Inductive console_asks : ConsoleRequest -> op -> Prop :=
| console_upsert u p h : (12 <= len p <= 1024)%Z ->
    console_asks (ConsoleUpsertUser u p) (UpsertBasicUser u h)
| console_enable_user u e : console_asks (ConsoleEnableUser u e) (SetBasicUserEnabled u e)
| console_create n h : console_asks (ConsoleCreateAgent n) (CreateAgent n h)
| console_rotate n h : console_asks (ConsoleRotateAgent n) (RotateAgentToken n h)
| console_enable_agent n e : console_asks (ConsoleEnableAgent n e) (SetAgentEnabled n e)
| console_delete n : console_asks (ConsoleDeleteAgent n) (DeleteAgent n)
| console_role s r role : role_parse r = Ok role ->
    console_asks (ConsoleSetRole s r) (SetPrincipalRole s role)
| console_grant form mode expires : form_grant_mode (form_mode form) = Some mode ->
    form_expiry (form_expires form) = Some expires ->
    console_asks (ConsoleGrant form)
      (GrantProfileMode (form_subject form) (form_profile form) mode expires)
| console_grant_external kind identity form s mode expires :
    external_identity_subject kind identity = Ok s ->
    form_grant_mode (form_mode form) = Some mode ->
    form_expiry (form_expires form) = Some expires ->
    console_asks (ConsoleGrantExternal kind identity form)
      (GrantProfileMode s (form_profile form) mode expires)
| console_revoke form :
    console_asks (ConsoleRevoke form) (RevokeProfile (form_subject form) (form_profile form)).

Definition console_event (rq : ConsoleRequest) : bytes * option bytes :=
  match rq with
  | ConsoleUpsertUser _ _ => (&"basic_user_upsert", None)
  | ConsoleEnableUser _ e => (if e then &"basic_user_enabled" else &"basic_user_disabled", None)
  | ConsoleCreateAgent _ => (&"agent_created", None)
  | ConsoleRotateAgent _ => (&"agent_token_rotated", None)
  | ConsoleEnableAgent _ e => (if e then &"agent_enabled" else &"agent_disabled", None)
  | ConsoleDeleteAgent _ => (&"agent_deleted", None)
  | ConsoleSetRole _ _ => (&"principal_role_changed", None)
  | ConsoleGrant form | ConsoleGrantExternal _ _ form => (&"profile_grant", Some (form_profile form))
  | ConsoleRevoke form => (&"profile_grant_revoked", Some (form_profile form))
  end.

Definition is_panel (r : result Reply) : bool :=
  match r with Ok (Panel _) => true | _ => false end.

+++++

Aim of the exercise
An exact transcription of all the records is required.

Result below
Inductive console_asks : ConsoleRequest -> op -> Prop :=
| console_upsert u p h : (12 <= len p <= 1024)%Z ->
    console_asks (ConsoleUpsertUser u p) (UpsertBasicUser u h)
| console_enable_user u e : console_asks (ConsoleEnableUser u e) (SetBasicUserEnabled u e)
| console_create n h : console_asks (ConsoleCreateAgent n) (CreateAgent n h)
| console_rotate n h : console_asks (ConsoleRotateAgent n) (RotateAgentToken n h)
| console_enable_agent n e : console_asks (ConsoleEnableAgent n e) (SetAgentEnabled n e)
| console_delete n : console_asks (ConsoleDeleteAgent n) (DeleteAgent n)
| console_role s r role : role_parse r = Ok role ->
    console_asks (ConsoleSetRole s r) (SetPrincipalRole s role)
| console_grant form mode expires : form_grant_mode (form_mode form) = Some mode ->
    form_expiry (form_expires form) = Some expires ->
    console_asks (ConsoleGrant form)
      (GrantProfileMode (form_subject form) (form_profile form) mode expires)
| console_grant_external kind identity form s mode expires :
    external_identity_subject kind identity = Ok s ->
    form_grant_mode (form_mode form) = Some mode ->
    form_expiry (form_expires form) = Some expires ->
    console_asks (ConsoleGrantExternal kind identity form)
      (GrantProfileMode s (form_profile form) mode expires)
| console_revoke form :
    console_asks (ConsoleRevoke form) (RevokeProfile (form_subject form) (form_profile form)).

Definition console_event (rq : ConsoleRequest) : bytes * option bytes :=
  match rq with
  | ConsoleUpsertUser _ _ => (&"basic_user_upsert", None)
  | ConsoleEnableUser _ e => (if e then &"basic_user_enabled" else &"basic_user_disabled", None)
  | ConsoleCreateAgent _ => (&"agent_created", None)
  | ConsoleRotateAgent _ => (&"agent_token_rotated", None)
  | ConsoleEnableAgent _ e => (if e then &"agent_enabled" else &"agent_disabled", None)
  | ConsoleDeleteAgent _ => (&"agent_deleted", None)
  | ConsoleSetRole _ _ => (&"principal_role_changed", None)
  | ConsoleGrant form | ConsoleGrantExternal _ _ form => (&"profile_grant", Some (form_profile form))
  | ConsoleRevoke form => (&"profile_grant_revoked", Some (form_profile form))
  end.

Definition is_panel (r : result Reply) : bool :=
  match r with Ok (Panel _) => true | _ => false end.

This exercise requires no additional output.